Universitas Sumatera Utara
Seminggu kemudian diberikan dosis penuh 50 mg/minggu selama 20 minggu. Dapat dilanjutkan dengan dosis tambahan sebesar 50 mg tiap 2 minggu sampai 3 bulan. Jika diperlukan, dapat diberikan dosis 50 mg setiap 3 minggu sampai keadaan remisi tercapai. Efek samping berupa pruritis, stomatitis, proteinuria, trombositopenia, dan aplasia sumsum tulang. Jenis yang lain adalah auranofin yang diberikan dalam dosis 2 x 3 mg. Efek samping lebih jarang dijumpai, pada awal sering ditemukan diare yang dapat diatasi dengan penurunan dosis. e. Obat imunosupresif atau imunoregulator. Metotreksat sangat mudah digunakan dan waktu mula kerjanya relatif pendek dibandingkan dengan yang lain. Dosis dimulai 5-7,5 mg setiap minggu. Bila dalam 4 bulan tidak menunjukkan perbaikan, dosis harus ditingkatkan. Dosis jarang melebihi 20 mg/minggu. Efek samping jarang ditemukan. Penggunaan siklosporin untuk artritis reumatoid masih dalam penelitian. f. Kortikosteroid hanya dipakai untuk pengobatan artritis reumatoid dengan komplikasi berat dan mengancam jiwa, seperti vaskulitis, karena obat ini memiliki efek samping yang sangat berat. Dalam dosis rendah (seperti prednison 5-7,5 mg satu kali sehari) sangat bermanfaat sebagai bridging therapy dalam mengatasi sinovitis sebelum DMARD mulai bekerja, yang kemudian dihentikan secara bertahap. Dapat diberikan suntikan kortikosteroid intraartikular jika terdapat peradangan yang berat. Sebelumnya, infeksi harus disingkirkan terlebih dahulu 2.6.2 Operasi Jika berbagai cara pengobatan telah dilakukan dan tidak berhasil serta terdapat alasan yang cukup kuat, dapat dilakukan pengobatan pembedahan.
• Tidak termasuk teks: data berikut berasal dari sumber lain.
(* ===== verification/SocketBehaviour.v ===== *)
(** * Behaviour of the command handlers and callbacks

    What single handlers of src/src/socket/socket_internal.c do, branch by
    branch, on a runtime that satisfies the invariant. *)
From S2P Require Import Prelude SocketId Fifo SocketTypes CommandQueue RuntimeState Entries.
From S2P Require Import Invariant Rules Handled Slots Udp Writes Connections Lifecycle Runtime Loop.
From S2P Require Import Steps Safety Scripts.

Section behaviour.
Context {cfg : SlotConfig} {env : Env}.
Implicit Types (s : skyuv_socket_runtime) (e : skyuv_socket_entry) (p : positive).

(** ** Sending *)

(** States in which SEND is accepted. *)
Definition sendable (state : skyuv_socket_state) : Prop :=
  state = SKYUV_SOCKET_STATE_CONNECTED ∨ state = SKYUV_SOCKET_STATE_CONNECTED_PAUSED ∨
  state = SKYUV_SOCKET_STATE_HALFCLOSE_READ.

(** SEND and SEND_LOW on an open connection put the data at the end of the
    queue of their priority, behind everything sent before, count its bytes,
    leave the other queue and every other socket alone, make sure the socket
    will be pumped, and take the buffer over from the command. *)
Theorem send_queues_in_order s command send (low : bool) p e :
  Inv s → rt_entries s !! p = Some e → e_id e = cmd_id command → sendable (e_state e) →
  e_close_requested e = false → env_alloc (rt_clock s) = true →
  let w := Write (send_data send) (send_size send) (send_release send) in
  wp (process_send command send low) (λ send' s',
    send_ownership send' = SKYUV_SOCKET_BUFFER_BORROWED ∧
    (∃ e', rt_entries s' !! p = Some e' ∧
      e_high e' = (if low then e_high e else e_high e ++ [w]) ∧
      e_low e' = (if low then e_low e ++ [w] else e_low e) ∧
      e_queued_bytes e' = u64 (e_queued_bytes e + send_size send) ∧
      e_inflight e' = e_inflight e ∧ e_state e' = e_state e ∧
      (e_writing e' = true ∨ e_pump_pending e' = true ∧ p ∈ rt_pump s')) ∧
    (∀ q, q ≠ p → rt_entries s' !! q = rt_entries s !! q)) s.
Proof.
  intros HI Hp Hid Hst Hcr Ha w. pose proof HI as [Hl Hq Ht].
  unfold process_send. wp_step. eapply wp_find_known; [done|done|done|].
  do 2 wp_step. rewrite decide_False by (unfold sendable in Hst; intuition congruence).
  wp_step; [unfold sendable in Hst; tauto|]. do 2 wp_step. rewrite Hcr.
  wp_step. apply wp_alloc; [intros _|congruence]. do 2 wp_step.
  eapply (wp_mono _ (λ _ s', s' = put p (enqueued low w e) (s <| rt_clock ::= S |>))).
  { destruct low; wp_step; done. }
  intros [] ? ->. rewrite enqueued_eq. wp_step. eapply wp_account_write; [done|lookup_tac|].
  do 4 wp_step; simpl in H.
  - wp_steps. split_and!; [done| |].
    + eexists. split; [lookup_tac|]. simpl. split_and!; try done. right. split; [done|set_solver].
    + intros q Hne. simpl. by rewrite !lookup_insert_ne by congruence.
  - wp_steps. split_and!; [done| |].
    + eexists. split; [lookup_tac|]. simpl. split_and!; try done.
      destruct (e_writing e) eqn:Hw; [by left|right]. apply andb_false_iff in H as [H|H]; [done|].
      apply negb_false_iff in H. split; [done|].
      apply (to_pump _ Ht). eauto.
    + intros q Hne. simpl. by rewrite !lookup_insert_ne by congruence.
Qed.

(** SEND is refused, with an ERROR event and the data left with the command,
    when the id resolves to nothing or to a socket that cannot send
    ([UV_ENOTCONN]), and when the socket has been asked to close
    ([UV_ECANCELED]); no socket changes. *)
Theorem send_refused s command send (low : bool) :
  Inv s →
  (∀ p e, rt_entries s !! p = Some e → e_id e = cmd_id command →
     e_state e ≠ SKYUV_SOCKET_STATE_UDP ∧
     (¬ sendable (e_state e) ∨ e_close_requested e = true)) →
  wp (process_send command send low) (λ send' s',
    send' = send ∧ rt_entries s' = rt_entries s ∧
    ∃ code, (code = UV_ENOTCONN ∨ code = UV_ECANCELED) ∧
      s' = posted (plain_event SKYUV_SOCKET_EVENT_ERROR (cmd_id command) (cmd_opaque command) code) s) s.
Proof.
  intros HI Hno. pose proof HI as [Hl Hq Ht]. unfold process_send. wp_step.
  apply wp_find_entry; [done| |].
  - intros p e Hp Hid. destruct (Hno p e Hp Hid) as [Hu Hor]. do 2 wp_step.
    rewrite decide_False by done. wp_step; [wp_steps; split_and!; eauto|].
    do 3 wp_step; [wp_steps; split_and!; eauto|]. exfalso. unfold sendable in Hor.
    destruct (e_state e); intuition congruence.
  - intros _. do 2 wp_step. rewrite decide_False by done. wp_steps. split_and!; eauto.
Qed.

(** ** Warnings *)

(** Accounting for a write: the counter grows by the size of the write, and
    a WARNING event with the queued kilobytes, rounded up, is posted exactly
    when the counter reaches both 1 MiB and the current threshold; the threshold
    is then 2 MiB the first time and twice its last value after that. *)
Theorem warning_threshold s p e size :
  rt_slots_locked s = false → rt_entries s !! p = Some e → 0 ≤ size →
  e_queued_bytes e + size < 2 ^ 64 - 1023 → 0 ≤ e_queued_bytes e →
  env_alloc (rt_clock s) = true →
  let total := e_queued_bytes e + size in
  let crossed := (SKYUV_SOCKET_WARNING_SIZE <=? total) && (e_warn_size e <=? total) in
  wp (account_write p size) (λ _ s',
    (∃ e', rt_entries s' !! p = Some e' ∧ e_queued_bytes e' = total ∧
      e_warn_size e' = if crossed then (if e_warn_size e =? 0 then SKYUV_SOCKET_WARNING_SIZE * 2
                                        else u64 (e_warn_size e * 2))
                       else e_warn_size e) ∧
    rt_events s' = rt_events s ++
      if crossed then [plain_event SKYUV_SOCKET_EVENT_WARNING (e_id e) (e_opaque e)
                         (Z.min INT_MAX ((total + 1023) / 1024))] else []) s.
Proof.
  intros Hl Hp Hsz Hmax H0 Ha total crossed.
  assert (u64 total = total) as Htot by (apply uwrap_small; lia).
  assert (warns (counted size e) = crossed) as Hwarn.
  { unfold warns, counted. simpl. fold total. by rewrite Htot. }
  apply (wp_account_write p e size); [done..|]. unfold warned, accounted. rewrite Hwarn. split.
  - eexists. split; [lookup_tac|]. simpl. fold total. rewrite Htot. split; [done|]. by destruct crossed.
  - simpl. rewrite Ha, andb_true_r. destruct crossed; [|by rewrite app_nil_r].
    do 3 f_equal. fold total. rewrite Htot. unfold warning_kb, u64, INT_MAX.
    rewrite uwrap_small by lia. destruct (Z.ltb_spec 2147483647 ((total + 1023) / 1024)); lia.
Qed.

(** ** Writing *)

(** C8 The pump writes one buffer at a time, all high-priority data before any
    low-priority data and each queue in order: on an open connection that is not
    writing, the head of the high queue, or of the low queue if that is empty,
    is handed to [uv_write] with its data and size and leaves its queue; a
    connection that is writing is left alone. *)
Theorem pump_writes_high_first s p e :
  rt_slots_locked s = false → rt_entries s !! p = Some e → e_is_udp e = false →
  e_tcp e = HandleActive → e_state e ≠ SKYUV_SOCKET_STATE_CLOSING →
  wp (pump_write p) (λ _ s',
    match e_writing e, e_high e, e_low e with
    | true, _, _ | _, [], [] => s' = s
    | false, w :: high, low | false, [] as high, w :: low =>
        rt_uv_calls s' = rt_uv_calls s ++ [uv_write p (wr_data w) (u32 (wr_size w))] ∧
        ∃ e', rt_entries s' !! p = Some e' ∧ e_high e' = high ∧ e_low e' = low ∧
          (e_inflight e' = Some w ∧ e_writing e' = true ∧ e_state e' = e_state e ∨
           e_state e' = SKYUV_SOCKET_STATE_CLOSING ∧ e_tcp e' = HandleClosing ∧
           rt_freed s' = rt_freed s ++ option_list (wr_data w))
    end) s.
Proof.
  intros Hl Hp Hu Ht Hst. apply (wp_pump_write p e); [done..| |].
  - unfold next_write. intros [->|Hn]; [done|]. by destruct (e_writing e), (e_high e), (e_low e).
  - intros w high low Hw Hn s1 e2. unfold next_write in Hn. rewrite Hw.
    assert (∀ s', (rt_uv_calls s' = rt_uv_calls s ++ [uv_write p (wr_data w) (u32 (wr_size w))] ∧
      ∃ e', rt_entries s' !! p = Some e' ∧ e_high e' = high ∧ e_low e' = low ∧
        (e_inflight e' = Some w ∧ e_writing e' = true ∧ e_state e' = e_state e ∨
         e_state e' = SKYUV_SOCKET_STATE_CLOSING ∧ e_tcp e' = HandleClosing ∧
         rt_freed s' = rt_freed s ++ option_list (wr_data w))) →
      match e_high e, e_low e with
      | [], [] => s' = s
      | w :: high, low | [] as high, w :: low =>
          rt_uv_calls s' = rt_uv_calls s ++ [uv_write p (wr_data w) (u32 (wr_size w))] ∧
          ∃ e', rt_entries s' !! p = Some e' ∧ e_high e' = high ∧ e_low e' = low ∧
            (e_inflight e' = Some w ∧ e_writing e' = true ∧ e_state e' = e_state e ∨
             e_state e' = SKYUV_SOCKET_STATE_CLOSING ∧ e_tcp e' = HandleClosing ∧
             rt_freed s' = rt_freed s ++ option_list (wr_data w))
      end) as Hgo.
    { intros s'. destruct (e_high e), (e_low e); naive_solver. }
    split; [|intros r]; apply Hgo; (split; [done|]).
    + eexists. split; [lookup_tac|]. split_and!; [done|done|by left].
    + unfold write_failed. rewrite closed_tcp by done. eexists. split; [lookup_tac|].
      split_and!; [done|done|by right].
Qed.

(** When a write of an open connection that nobody asked to close completes,
    its buffer is released, its bytes leave the queue counter and enter the
    statistics, and the next queued write, if there is one, is handed to
    [uv_write]: the queues drain without further commands. *)
Theorem completion_continues s p e w :
  Inv s → rt_entries s !! p = Some e → e_inflight e = Some w →
  e_state e ≠ SKYUV_SOCKET_STATE_CLOSING → e_close_requested e = false →
  wp (run_callback (CbWrite p 0)) (λ _ s', ∃ e', rt_entries s' !! p = Some e' ∧
    e_write_bytes e' = u64 (e_write_bytes e + wr_size w) ∧
    (∃ more, rt_freed s' = rt_freed s ++ option_list (wr_data w) ++ more) ∧
    match next_write e with
    | None => e_inflight e' = None ∧ e_writing e' = false ∧
              e_queued_bytes e' = u64 (e_queued_bytes e - wr_size w)
    | Some (w', high, low) =>
        uv_write p (wr_data w') (u32 (wr_size w')) ∈ rt_uv_calls s' ∧
        e_high e' = high ∧ e_low e' = low ∧
        (e_inflight e' = Some w' ∧ e_writing e' = true ∧
         e_queued_bytes e' = u64 (e_queued_bytes e - wr_size w) ∨
         e_state e' = SKYUV_SOCKET_STATE_CLOSING)
    end) s.
Proof.
  intros HI Hp Hin Hst Hcr. pose proof HI as [Hl _ _]. pose proof (Inv_ok _ _ _ HI Hp) as Hok.
  destruct (pending_tcp e Hok) as [Hu Hw]; [by right; eauto|].
  destruct (writable_active e) as (Htcp & _ & _); [by apply Hok|done..|].
  unfold run_callback. do 2 wp_step. rewrite Hin. do 2 wp_step. unfold write_completed. do 4 wp_step; [done|].
  eapply wp_settle_open; [done|lookup_tac|done|]. cbn [e_close_requested upd_field set_e_inflight]. rewrite Hcr.
  eapply wp_pump_write; [done|lookup_tac|done|done|done|..].
  - intros [?|Hn]; [done|]. change (next_write e = None) in Hn. rewrite Hn.
    eexists. split; [lookup_tac|]. split_and!; try done. exists []. by rewrite app_nil_r.
  - intros w' high low _ Hn s1 e2. change (next_write e = Some (w', high, low)) in Hn. rewrite Hn.
    split; [|intros r; unfold write_failed; rewrite closed_tcp by done].
    + eexists. split; [lookup_tac|]. simpl. split_and!; try done.
      * exists []. by rewrite app_nil_r.
      * set_solver.
      * by left.
    + eexists. split; [lookup_tac|]. simpl. split_and!; try done.
      * eexists. by rewrite <- app_assoc.
      * set_solver.
      * by right.
Qed.

(** ** Closing *)

Lemma closed_handle e : entry_handle (closed e) = HandleClosing.
Proof. unfold entry_handle, closed. simpl. destruct (e_is_udp e) eqn:Hu; simpl; by rewrite Hu. Qed.

(** The events after a close is announced, unless the peer's close has been. *)
Definition announced s e (opaque : Z) : list skyuv_socket_event :=
  if decide (e_state e = SKYUV_SOCKET_STATE_HALFCLOSE_READ) then rt_events s
  else rt_events s ++
    if env_alloc (rt_clock s)
    then [plain_event SKYUV_SOCKET_EVENT_CLOSE (e_id e) opaque 0] else [].

Lemma announce_close p e opaque s1 s :
  rt_slots_locked s1 = false → rt_events s1 = rt_events s → rt_clock s1 = rt_clock s →
  wp (whenM (bool_decide (e_state e ≠ SKYUV_SOCKET_STATE_HALFCLOSE_READ))
        (push_event SKYUV_SOCKET_EVENT_CLOSE (e_id e) opaque 0))
    (λ _ s2, frame_of s2 = frame_of s1 ∧ rt_entries s2 = rt_entries s1 ∧
       rt_events s2 = announced s e opaque) s1.
Proof.
  intros Hl Hev Hck. unfold announced. wp_step.
  - apply bool_decide_eq_true in H. wp_step. split_and!; [done|done|]. rewrite decide_False by done.
    simpl. rewrite Hck, Hev. destruct (env_alloc _); [done|]. by rewrite app_nil_r.
  - apply bool_decide_eq_false, dec_stable in H. split_and!; [done|done|]. by rewrite decide_True.
Qed.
Jenis pengobatan ini pada pasien RA umumnya bersifat ortopedik, misalnya sinovektoni, artrodesis, total hip replacement, memperbaiki deviasi ulnar, dan sebagainya. 2.6.3 Rehabilitasi
Universitas Sumatera Utara
Rehabilitasi merupakan tindakan untuk mengembalikan tingkat kemampuan pasien RA dengan cara: · Mengurangi rasa nyeri · Mencegah terjadinya kekakuan dan keterbatasan gerak sendi · Mencegah terjadinya atrofi dan kelemahan otot · Mencegah terjadinya deformitas · Meningkatkan rasa nyaman dan kepercayaan diri · Mempertahankan kemandirian sehingga tidak bergantung kepada orang lain. Rehabilitasi dilaksanakan dengan berbagai cara antara lain dengan mengistirahatkan sendi yang terlibat, latihan serta dengan menggunakan modalitas terapi fisis seperti pemanasan, pendinginan, peningkatan ambang rasa nyeri dengan arus listrik. Manfaat terapi fisis dalam pengobatan RA telah ternyata terbukti dan saat ini merupakan salah satu bagian yang tidak terpisahkan dalam penatalaksanaan RA.